= Augusto Stoppoloni =

Italian painter (1855–1936)

Augusto Stoppoloni, or Augusto Guglielmo Stoppoloni, (22 March 1855 – 6 July 1936) was an Italian painter.

==Biography==
Augusto was born in San Severino Marche to Antonio and Anna Trotti. He was noted for his drawing skills as a young man, and on 11 November 1869, he was admitted to the Academy of San Luca, where he was favored by the director Francesco Podesti, who stated:
I have watched with great pleasure the copy made on canvas by the talented young artist Augusto Stoppoloni of the Pinturicchio in the Cathedral of San Severino. In the first impression I got as I could find out before me the original, so it is so well guessed the pitch of those sweet colors and mortified; the subtle diligence and restraint in the color pastes where no one sees touches that indicate the difficulty and fatigue, although there is much that seems an ancient painting, although clear and limpid.

In the same year, the painter was present when Italian troops entered Rome through Porta Pia, and he painted some sketches of the battle then exposed to the historical exhibition of the Italian Risorgimento. During this period he also attended the figure drawing academy called the "scuola libera serale di nudo" (free night school of the nude). At this time "Colera in Sicilia nel 1867 (Cholera in Sicily in 1867)" won a government competition in 1880 and was later purchased by the National Gallery of Modern Art in Rome. It is also the official portrait painting, tapestry and restoration.
In 1884, at the Mostra of Fine Arts in Turin, he exhibited the following paintings: Un meriggio; tratto di donna; La patria è in pericolo: Ti voglio ritrattare; La guardiana; I tacchini; and Il pollaio.
In 1889 he exported from Rome two paintings destined to the Cardinal of Rende-Benevento: "A portrait of Papa Orsini" and a copy of a Madonna.
King Umberto I bought the canvas "Il superbo cavaliere" (The grand knight.). Stoppoloni also painted a portrait for the Galleria Doria-Pamphili.

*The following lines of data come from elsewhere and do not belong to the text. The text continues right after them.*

Lemma ivf_delete_contents (f : IVF) (rowid : Z) :
  ivf_inv f -> ivf_trained f = true ->
  exists rc f', ivf_delete_vector f rowid = Some (rc, f') /\
    ((0 <= rc < Z.of_nat (ivf_nlist f))%Z /\
       (exists vec, ivf_contents f ≡ₚ (rowid, vec) :: ivf_contents f')
     \/ rc = (-1)%Z /\ f' = f /\ forall row, row ∈ ivf_contents f -> row.1 <> rowid).
Proof.
  intros (Hwf & Hh & Hs) Ht. rewrite Ht in Hs. unfold ivf_contents. rewrite Hs.
  destruct (ivf_delete_trained_spec f rowid Hwf Ht) as [(i & l & l' & v & E & Hl & W & P)|[E Hno]];
    eexists _, _; (split; [exact E|]); [left|by right].
  destruct Hwf as (_ & Hlen & _). split; [apply lookup_lt_Some in Hl; lia|].
  exists v. destruct (ivf_rows_set_list f i l l' Hl) as (rest & P1 & P2).
  cbn [set_lists ivf_train_size train_rows]. rewrite Hs. cbn [seq fmap list_fmap train_rows app].
  by rewrite P1, P2, P.
Qed.

(** Below its capacity a list is not reallocated. *)
Lemma invlist_append_room (dim : nat) (l : InvertedList) (vec : list f32) (rowid : Z) :
  il_count l < il_cap l ->
  invlist_append l vec dim rowid
  = MkInvList (S (il_count l)) (il_cap l) (<[il_count l := rowid]> (il_rowids l))
      (write_at (il_count l * dim) (take dim vec) (il_vecs l)).
Proof. intros H. unfold invlist_append. by rewrite (proj2 (Nat.leb_gt _ _)) by lia. Qed.

Definition below_1e30 (f : IVF) (vec : list f32) : Prop :=
  f32_ltb (distfunc vec (centroid f 0) (ivf_dim f)) f32_1e30 = true.
Lemma heap_except_swap (p idx m : nat) (heap : list Hit) :
  p <= idx -> idx < length heap -> m < length heap -> child m idx ->
  heap_except p idx heap -> f32_ltb (hit_dist heap idx) (hit_dist heap m) = true ->
  (forall c, child c idx -> c < length heap -> f32_leb (hit_dist heap c) (hit_dist heap m) = true) ->
  heap_except p m (aswap no_hit heap idx m).
Proof.
  intros Hp Hi Hm Hch [He Hg] Hlt Hmax.
  assert (Hget : forall k, hit_dist (aswap no_hit heap idx m) k =
    if decide (k = idx) then hit_dist heap m
    else if decide (k = m) then hit_dist heap idx else hit_dist heap k).
  { intros k. unfold hit_dist. rewrite aget_aswap by done. by repeat case_decide. }
  assert (Hne : m <> idx) by (destruct Hch; lia).
  split; intros i c Hpi; rewrite length_aswap; rewrite !Hget.
  - intros Him Hc Hlc. rewrite (decide_False (P := i = m)) by done.
    destruct (decide (i = idx)) as [->|Hii].
    + rewrite (decide_False (P := c = idx)) by (destruct Hc; lia).
      case_decide; [by apply f32_ltb_leb|by apply Hmax].
    + destruct (decide (c = idx)) as [->|Hci]; [by apply (Hg i m)|].
      rewrite decide_False by (destruct Hc, Hch; lia). by apply He.
  - intros Hmi Hc Hlc. assert (i = idx) as -> by (destruct Hmi, Hch; lia).
    rewrite (decide_True (P := idx = idx)) by done.
    rewrite (decide_False (P := c = idx)), (decide_False (P := c = m)) by (destruct Hc, Hch; lia).
    apply He; [destruct Hch; lia|done..].
Qed.
Lemma enqueue_spec (nbors : list nat) (visited : list bool) (queue : list nat) :
  length visited = length (h_nodes h) -> (forall j, j ∈ nbors -> j < length (h_nodes h)) ->
  exists visited' new, enqueue h nbors visited queue = Some (visited', queue ++ new) /\
    length visited' = length (h_nodes h) /\ NoDup new /\
    (forall j, j ∈ new -> j ∈ nbors /\ live_id j /\ visited !! j = Some false) /\
    (forall j, visited' !! j = Some true <-> visited !! j = Some true \/ j ∈ new) /\
    (forall j, j ∈ nbors -> live_id j -> visited' !! j = Some true).
Proof.
  revert visited queue. induction nbors as [|nid nbors IH]; intros visited queue Hl Hn; cbn [enqueue].
  { exists visited, []. rewrite app_nil_r. split; [done|]. split; [done|]. split; [constructor|].
    split; [set_solver|]. split; [set_solver|set_solver]. }
  assert (Hnid : nid < length (h_nodes h)) by (apply Hn; by left).
  assert (Hn' : forall j, j ∈ nbors -> j < length (h_nodes h)) by (intros; apply Hn; by right).
  destruct (lookup_lt_is_Some_2 visited nid) as [v Ev]; [lia|]. rewrite Ev. cbn [mbind option_bind].
  destruct (lookup_lt_is_Some_2 (h_nodes h) nid Hnid) as [n2 En].
  destruct v.
  - destruct (IH visited queue Hl Hn') as (v' & new & E & H1 & H2 & H3 & H4 & H5).
    exists v', new. split; [done|]. split; [done|]. split; [done|]. split; [|split; [done|]].
    + intros j Hj. destruct (H3 j Hj) as (? & ? & ?). split; [by right|done].
    + intros j [->|Hj]%elem_of_cons Hlv; [|by apply H5]. apply H4. by left.
  - rewrite En. cbn [mbind option_bind]. destruct (hn_deleted n2) eqn:Ed.
    + destruct (IH visited queue Hl Hn') as (v' & new & E & H1 & H2 & H3 & H4 & H5).
      exists v', new. split; [done|]. split; [done|]. split; [done|]. split; [|split; [done|]].
      * intros j Hj. destruct (H3 j Hj) as (? & ? & ?). split; [by right|done].
      * intros j [->|Hj]%elem_of_cons Hlv; [|by apply H5]. destruct Hlv as (m & Em & Hm). congruence.
    + destruct (IH (<[nid := true]> visited) (queue ++ [nid])) as (v' & new & E & H1 & H2 & H3 & H4 & H5).
      { by rewrite length_insert. }
      { done. }
      assert (Hfresh : forall j, j ∈ new -> j <> nid).
      { intros j Hj ->. destruct (H3 nid Hj) as (_ & _ & Hv). rewrite list_lookup_insert_eq in Hv by lia. done. }
      exists v', (nid :: new). split; [by rewrite E, <- app_assoc|]. split; [done|]. split.
      { constructor; [|done]. intros Hin. by apply (Hfresh nid). }
      split; [|split].
      * intros j [->|Hj]%elem_of_cons.
        -- split; [by left|]. split; [by exists n2|done].
        -- pose proof (Hfresh j Hj). destruct (H3 j Hj) as (? & ? & Hv).
           rewrite list_lookup_insert_ne in Hv by done. split; [by right|done].
      * intros j. rewrite H4, elem_of_cons. destruct (decide (j = nid)) as [->|Hne].
        -- rewrite list_lookup_insert_eq by lia. naive_solver.
        -- rewrite list_lookup_insert_ne by done. naive_solver.
      * intros j [->|Hj]%elem_of_cons Hlv; [|by apply H5]. apply H4.
        rewrite list_lookup_insert_eq by lia. by left.
Qed.

(** The state of the loop: [dn] the ids already taken from the queue. *)
Definition bfs_inv (s : nat) (visited : list bool) (dn queue : list nat) : Prop :=
  length visited = length (h_nodes h) /\ NoDup (dn ++ queue) /\
  (forall i, visited !! i = Some true <-> i ∈ dn ++ queue) /\
  (forall i, i ∈ dn ++ queue -> live_id i /\ reach0 s i) /\
  (forall i n j, i ∈ dn -> h_nodes h !! i = Some n -> j ∈ nbors_at n 0 -> live_id j -> j ∈ dn ++ queue).

(** The ids whose answers a search collects: distinct live nodes reachable
    from [s], all of them if fewer than [ef] answers were found. *)
Definition collected (s : nat) (ids : list nat) : Prop :=
  NoDup ids /\ (forall i, i ∈ ids -> live_id i /\ reach0 s i) /\ length (node_hits ids) <= ef /\
  (length (node_hits ids) < ef -> forall i, reach0 s i -> i ∈ ids).
(* ===== verification/DefParser.v ===== *)
(** * Column definitions (sqlite-vec.c, [vec0_token_next], [vec0_scanner_*],
    [vec0_parse_*])

    The arguments of [CREATE VIRTUAL TABLE ... USING vec0(...)] are parsed one
    by one.  A C string is the list of its characters; a pointer into it is
    the suffix it points at, and reading past the end gives the terminating
    NUL.

    The parsers keep one [struct Vec0Token] on the stack.  It is not
    initialised, and [vec0_token_next] writes it only when there is a token:
    [None] is the uninitialised token, and reading it makes a parser's result
    [PUndef].  A token that was read stays in place when the next call
    reports the end of the input, which the guards [rc != SOME && type != ...]
    let through when the old token has the wanted type. *)

From stdpp Require Import base option list numbers.
From Stdlib Require Import ZArith Lia Ascii String.
From S2P Require Import Prelude.

Local Open Scope Z_scope.

Definition chars : Type := list ascii.
Definition cstr (s : string) : chars := list_ascii_of_string s.

(** ** Characters *)

Definition code (c : ascii) : Z := Z.of_N (N_of_ascii c).

(** A literal as the bytes of a C string. *)
Definition bstr (s : string) : list Z := code <$> cstr s.

Definition between (lo x hi : Z) : bool := (lo <=? x) && (x <=? hi).

Definition is_alpha (x : ascii) : bool := between 97 (code x) 122 || between 65 (code x) 90.
Definition is_digit (x : ascii) : bool := between 48 (code x) 57.
Definition is_whitespace (x : ascii) : bool :=
  (code x =? 32) || (code x =? 9) || (code x =? 10) || (code x =? 13).
Definition is_ident_char (x : ascii) : bool := is_alpha x || is_digit x || (code x =? 95).

(** ** Tokens *)

Inductive Vec0TokenType :=
| TOKEN_TYPE_IDENTIFIER
| TOKEN_TYPE_DIGIT
| TOKEN_TYPE_LBRACKET
| TOKEN_TYPE_RBRACKET
| TOKEN_TYPE_PLUS
| TOKEN_TYPE_EQ.

#[global] Instance Vec0TokenType_eq_dec : EqDecision Vec0TokenType.
Proof. solve_decision. Defined.

(** [start], and [end - start]. *)
Record Vec0Token := MkToken {
  token_type : Vec0TokenType;
  tk_start : chars;
  tk_len : nat
}.

Definition tk_text (t : Vec0Token) : chars := take (tk_len t) (tk_start t).

Inductive token_result :=
| RESULT_EOF
| RESULT_SOME (t : Vec0Token) (rest : chars)
| RESULT_ERROR.

(** The loop [while (ptr < end && p( *ptr )) ptr++]. *)
Fixpoint span (p : ascii -> bool) (s : chars) : nat :=
  match s with
  | [] => 0
  | c :: s' => if p c then S (span p s') else 0
  end.

Definition punct (ty : Vec0TokenType) (s : chars) : token_result := RESULT_SOME (MkToken ty s 0) s.

Definition word (ty : Vec0TokenType) (p : ascii -> bool) (s : chars) : token_result :=
  RESULT_SOME (MkToken ty s (span p s)) (drop (span p s) s).

Fixpoint vec0_token_next (s : chars) : token_result :=
  match s with
  | [] => RESULT_EOF
  | curr :: s' =>
      if is_whitespace curr then vec0_token_next s'
      else if code curr =? 43 then punct TOKEN_TYPE_PLUS s'
      else if code curr =? 91 then punct TOKEN_TYPE_LBRACKET s'
      else if code curr =? 93 then punct TOKEN_TYPE_RBRACKET s'
      else if code curr =? 61 then punct TOKEN_TYPE_EQ s'
      else if is_alpha curr then word TOKEN_TYPE_IDENTIFIER is_ident_char s
      else if is_digit curr then word TOKEN_TYPE_DIGIT is_digit s
      else RESULT_ERROR
  end.

(** ** The scanner and the parsers' monad *)

Record Vec0Scanner := MkScanner {
  sc_start : chars;
  sc_token : option Vec0Token
}.

Definition vec0_scanner_init (source : chars) : Vec0Scanner := MkScanner source None.

Inductive presult (A : Type) :=
| POk (x : A)
| PReturn (rc : Z)      (* an early [return rc] *)
| PUndef.               (* the uninitialised token is read *)
Arguments POk {A} x.
Arguments PReturn {A} rc.
Arguments PUndef {A}.
(* ===== verification/Shadow.v ===== *)
(** * Shadow tables: values, rows and incremental blob I/O

    What the [vec0] code uses of SQLite.  A shadow table is a finite map from
    rowids.  [sqlite3_blob_open] finds a row or fails with [SQLITE_ERROR];
    [sqlite3_blob_read] and [sqlite3_blob_write] fail with [SQLITE_ERROR] for
    a range outside the blob and never change its size; closing and memory
    allocation succeed.  Operations run in a state-and-error monad: a failed
    operation keeps the changes made so far, as the code does (SQLite rolls
    them back at the end of the statement). *)

From stdpp Require Import base option list numbers gmap.
From Stdlib Require Import ZArith Lia SpecFloat.
From S2P Require Import Prelude Float32 Codec.

Local Open Scope Z_scope.

(** ** [sqlite3_value] *)

(** A FLOAT is its 64-bit pattern, a TEXT its bytes. *)
Inductive value :=
| VNull
| VInt (z : Z)
| VFloat (bits : Z)
| VText (b : bytes)
| VBlob (b : bytes).

#[global] Instance value_eq_dec : EqDecision value.
Proof. solve_decision. Defined.

Definition sqlite3_value_type (v : value) : Z :=
  match v with
  | VNull => SQLITE_NULL
  | VInt _ => SQLITE_INTEGER
  | VFloat _ => SQLITE_FLOAT
  | VText _ => SQLITE_TEXT
  | VBlob _ => SQLITE_BLOB
  end.

(** [sqlite3_value_int64] and [sqlite3_value_int] on integers; the code reads
    them only after a type test. *)
Definition sqlite3_value_int64 (v : value) : Z := match v with VInt z => z | _ => 0 end.
Definition sqlite3_value_int (v : value) : Z := to_i32 (sqlite3_value_int64 v).

(** The SQL operator [=] used as a condition: NULL equals nothing. *)
Definition sql_eq (a b : value) : bool :=
  match a, b with
  | VNull, _ | _, VNull => false
  | _, _ => bool_decide (a = b)
  end.

(** A FLOAT as a double. *)
Definition f64_of_bits (b : Z) : f64 :=
  let s := 2 ^ 63 <=? b in
  let ex := (b / 2 ^ 52) mod 2048 in
  let mt := b mod 2 ^ 52 in
  if ex =? 0 then
    match mt with
    | Zpos m => S754_finite s m (-1074)
    | _ => S754_zero s
    end
  else if ex =? 2047 then
    if mt =? 0 then S754_infinity s else S754_nan
  else S754_finite s (Z.to_pos (mt + 2 ^ 52)) (ex - 1075).

(** What [sqlite3_value_int64], [sqlite3_value_double], [sqlite3_value_text]
    (with [sqlite3_value_bytes]) and the SQL comparison operators return;
    only conversions to a value's own type are fixed. *)
Class SqlValues := {
  value_int64 : value -> Z;
  value_double : value -> f64;
  value_text : value -> bytes;
  sql_compare : value -> value -> option comparison;
  value_int64_int : forall z, value_int64 (VInt z) = z;
  value_double_float : forall b, value_double (VFloat b) = f64_of_bits b;
  value_text_text : forall t, value_text (VText t) = t
}.

(** The order in which a [SELECT] without [ORDER BY] returns the rows. *)
Class ScanOrder := {
  scan : forall A : Type, gmap Z A -> list (Z * A);
  scan_perm : forall (A : Type) (t : gmap Z A), scan A t ≡ₚ map_to_list t
}.
Arguments scan {_ A} t.

(** ** The monad *)

Inductive res (A : Type) :=
| Ok (x : A)
| Err (rc : Z)
| Undef.          (* undefined behaviour *)
Arguments Ok {A} x.
Arguments Err {A} rc.
Arguments Undef {A}.

(** Results without a state. *)
Definition res_bind {A B : Type} (m : res A) (f : A -> res B) : res B :=
  match m with Ok x => f x | Err rc => Err rc | Undef => Undef end.

Declare Scope query_scope.
Notation "x <-? m ; f" := (res_bind m (fun x => f))
  (at level 200, m at level 100, f at level 200, right associativity) : query_scope.
Notation "' p <-? m ; f" := (res_bind m (fun x => match x with p => f end))
  (at level 20, p pattern, m at level 100, f at level 200) : query_scope.

Definition M (S A : Type) : Type := S -> res A * S.

Definition mret {S A : Type} (x : A) : M S A := fun s => (Ok x, s).
Definition mfail {S A : Type} (rc : Z) : M S A := fun s => (Err rc, s).

Definition mbind {S A B : Type} (m : M S A) (f : A -> M S B) : M S B :=
  fun s => match m s with
           | (Ok x, s') => f x s'
           | (Err rc, s') => (Err rc, s')
           | (Undef, s') => (Undef, s')
           end.

Definition mget {S A : Type} (f : S -> A) : M S A := fun s => (Ok (f s), s).
Definition mput {S : Type} (f : S -> S) : M S unit := fun s => (Ok tt, f s).

(** [Some] or an error. *)
Definition mopt {S A : Type} (o : option A) (rc : Z) : M S A :=
  match o with Some x => mret x | None => mfail rc end.

Definition mwhen {S : Type} (b : bool) (rc : Z) : M S unit := if b then mfail rc else mret tt.

Declare Scope storage_scope.
Delimit Scope storage_scope with storage.
Notation "x <-m m ; f" := (mbind m (fun x => f))
  (at level 20, m at level 100, f at level 200, right associativity) : storage_scope.

Lemma mbind_ok {S A B : Type} (m : M S A) (f : A -> M S B) (s s' : S) (x : A) :
  m s = (Ok x, s') -> mbind m f s = f x s'.
Proof. intros H. unfold mbind. by rewrite H. Qed.

Lemma mbind_err {S A B : Type} (m : M S A) (f : A -> M S B) (s s' : S) (rc : Z) :
  m s = (Err rc, s') -> mbind m f s = (Err rc, s').
Proof. intros H. unfold mbind. by rewrite H. Qed.

(** Running an operation on a part of the state. *)
Definition mzoom {S T A : Type} (get : S -> T) (put : T -> S -> S) (m : M T A) : M S A :=
  fun s => let '(r, t) := m (get s) in (r, put t s).

(** A [for] loop with an early exit on errors, carrying a value. *)
Fixpoint mfold {S A B : Type} (f : B -> A -> M S B) (acc : B) (l : list A) : M S B :=
  match l with
  | [] => mret acc
  | x :: l => mbind (f acc x) (fun acc' => mfold f acc' l)
  end.

Definition mfor {S A : Type} (f : A -> M S unit) (l : list A) : M S unit :=
  mfold (fun _ x => f x) tt l.

(** Going on after an error. *)
Definition mignore {S : Type} (m : M S unit) : M S unit :=
  fun s => match m s with
           | (Undef, s') => (Undef, s')
           | (_, s') => (Ok tt, s')
           end.

(** ** Blobs *)

Abbreviation blob_table := (gmap Z bytes).

Definition blob_read (b : bytes) (n off : nat) : option bytes :=
  if (off + n <=? length b)%nat then Some (slice off n b) else None.

Definition blob_write (b src : bytes) (off : nat) : option bytes :=
  if (off + length src <=? length b)%nat then Some (write_at off src b) else None.

Lemma blob_read_ok (b : bytes) (n off : nat) :
  (off + n <= length b)%nat -> blob_read b n off = Some (slice off n b).
Proof. intros. unfold blob_read. by rewrite (proj2 (Nat.leb_le _ _)). Qed.

Lemma blob_write_ok (b src : bytes) (off : nat) :
  (off + length src <= length b)%nat -> blob_write b src off = Some (write_at off src b).
Proof. intros. unfold blob_write. by rewrite (proj2 (Nat.leb_le _ _)). Qed.

(** Reading cell [i] of size [n] after writing cell [j]. *)
Lemma blob_read_write_cell (b src b' : bytes) (n i j : nat) :
  length src = n -> blob_write b src (j * n) = Some b' -> (S j * n <= length b)%nat ->
  (S i * n <= length b)%nat ->
  length b' = length b /\
  blob_read b' n (i * n) = if decide (i = j) then Some src else blob_read b n (i * n).
Proof.
  intros Hs Hw Hj Hi. rewrite blob_write_ok in Hw by lia. injection Hw as <-.
  rewrite length_write_at by lia. split; [done|].
  rewrite !blob_read_ok by (rewrite ?length_write_at; lia). case_decide as E; f_equal.
  - subst i. rewrite <- Hs at 2. apply slice_write_eq. lia.
  - apply slice_write_ne; nia.
Qed.
(* ===== verification/Metadata.v ===== *)
(** * Metadata columns (sqlite-vec.c, [vec0_write_metadata_value],
    [vec0_result_metadata_value_for_rowid], [vec0Update_Delete_ClearMetadata])

    A metadata column keeps, per chunk, a blob with one cell for each row of
    the chunk: a bit, an [i64], a [double], or a 16-byte view of a text.  The
    view holds the length and the first 12 bytes; texts longer than that are
    stored whole in a second table, by rowid. *)

From stdpp Require Import base option list numbers gmap.
From Stdlib Require Import ZArith Lia.
From S2P Require Import Prelude Bitmap Codec Shadow DefParser.

Local Open Scope Z_scope.

Definition VIEW_BUFFER_LENGTH : nat := 16.
Definition VIEW_DATA_LENGTH : nat := 12.

Record metadata_store := MkMetadata {
  md_chunks : blob_table;            (* <table>_metadatachunksNN *)
  md_text : gmap Z bytes             (* <table>_metadatatextNN *)
}.

Definition set_chunk (chunk_id : Z) (b : bytes) (s : metadata_store) : metadata_store :=
  MkMetadata (<[chunk_id := b]> (md_chunks s)) (md_text s).

Definition set_text (t : gmap Z bytes) (s : metadata_store) : metadata_store :=
  MkMetadata (md_chunks s) t.

Definition vec0_metadata_chunk_size (kind : vec0_metadata_column_kind) (chunk_size : nat) : nat :=
  match kind with
  | METADATA_KIND_BOOLEAN => chunk_size / 8
  | METADATA_KIND_INTEGER => chunk_size * 8
  | METADATA_KIND_FLOAT => chunk_size * 8
  | METADATA_KIND_TEXT => chunk_size * VIEW_BUFFER_LENGTH
  end%nat.

(** The type test of a written value. *)
Definition metadata_value_ok (kind : vec0_metadata_column_kind) (v : value) : bool :=
  match kind, v with
  | METADATA_KIND_BOOLEAN, VInt _ => (sqlite3_value_int v =? 0) || (sqlite3_value_int v =? 1)
  | METADATA_KIND_INTEGER, VInt _ => true
  | METADATA_KIND_FLOAT, VFloat _ => true
  | METADATA_KIND_TEXT, VText _ => true
  | _, _ => false
  end.

(** The bytes of a written [i64] or [double]. *)
Definition cell_bytes (v : value) : bytes :=
  match v with
  | VInt z => enc_le 8 z
  | VFloat b => enc_le 8 b
  | _ => []
  end.

Definition text_bytes (v : value) : bytes := match v with VText b => b | _ => [] end.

After completing the portrait of Pope Leo XIII (1888), and scoring a grand painting inspired by the theme of the canonization of the Founders of the Order of Servants of Mary (Rome, San Marcello al Corso), in 1891, at the invitation of Cardinal Vaughn, the painter moved to England where he decorated cathedrals, ran a school of Christian art, painted portraits for famous families, frescoed the castle of the Duchess of Manchester, and designed tapestries. Just from London, Stoppoloni sent, again in Turin, to the exhibition Quadrennial 1902, the Hagar works and arduous golden Post. His participation in the Venice Biennale that same year is underlined by la etter that Antonio Fradeletto sent:

"I trust she has not been too unhappy with our position, and then let me ask you the warm and trusting appeal for want right now to promise your cooperation for the next show. This show, as you can at that time also detect the press, it will play an important artistic and financial well above the previous year. Her austere genius and artist Sue solid skills allow us commit ourselves to You very ..."

The painter stayed in England until 1910, producing many portraits and participating in exhibitions in America (St. Louis), in Paris (Salon of 1904), and in Venice (Biennale 1901, 1903). After winning in 1905 the prize of the figure at the Crystal Palace in London, Stoppoloni was invited to 'Exhibition in Milan, called for the inauguration of the Simplon Pass (1906 Bluebells and Lamone found in this manner Picciol a child and with it a goat that fed him). For the following year's Biennale he realized a bronze plaque, with oak frame, depicting two female figures dancing in a forest.

During the First World War, Stoppoloni made many paintings of patriotic character and many sketches. Very interesting is the canvas, pointillist stamp, "Il Santo" (1918).
Among the last works was the painting "San Venanzio Fortunato" (1923), featuring intense effects of light and shadow.

The painter was also known as the author of watercolors, tapestries, frescoes (for Kimbolton Castle), and restoration. He died on 6 July 1936 in Gubbio.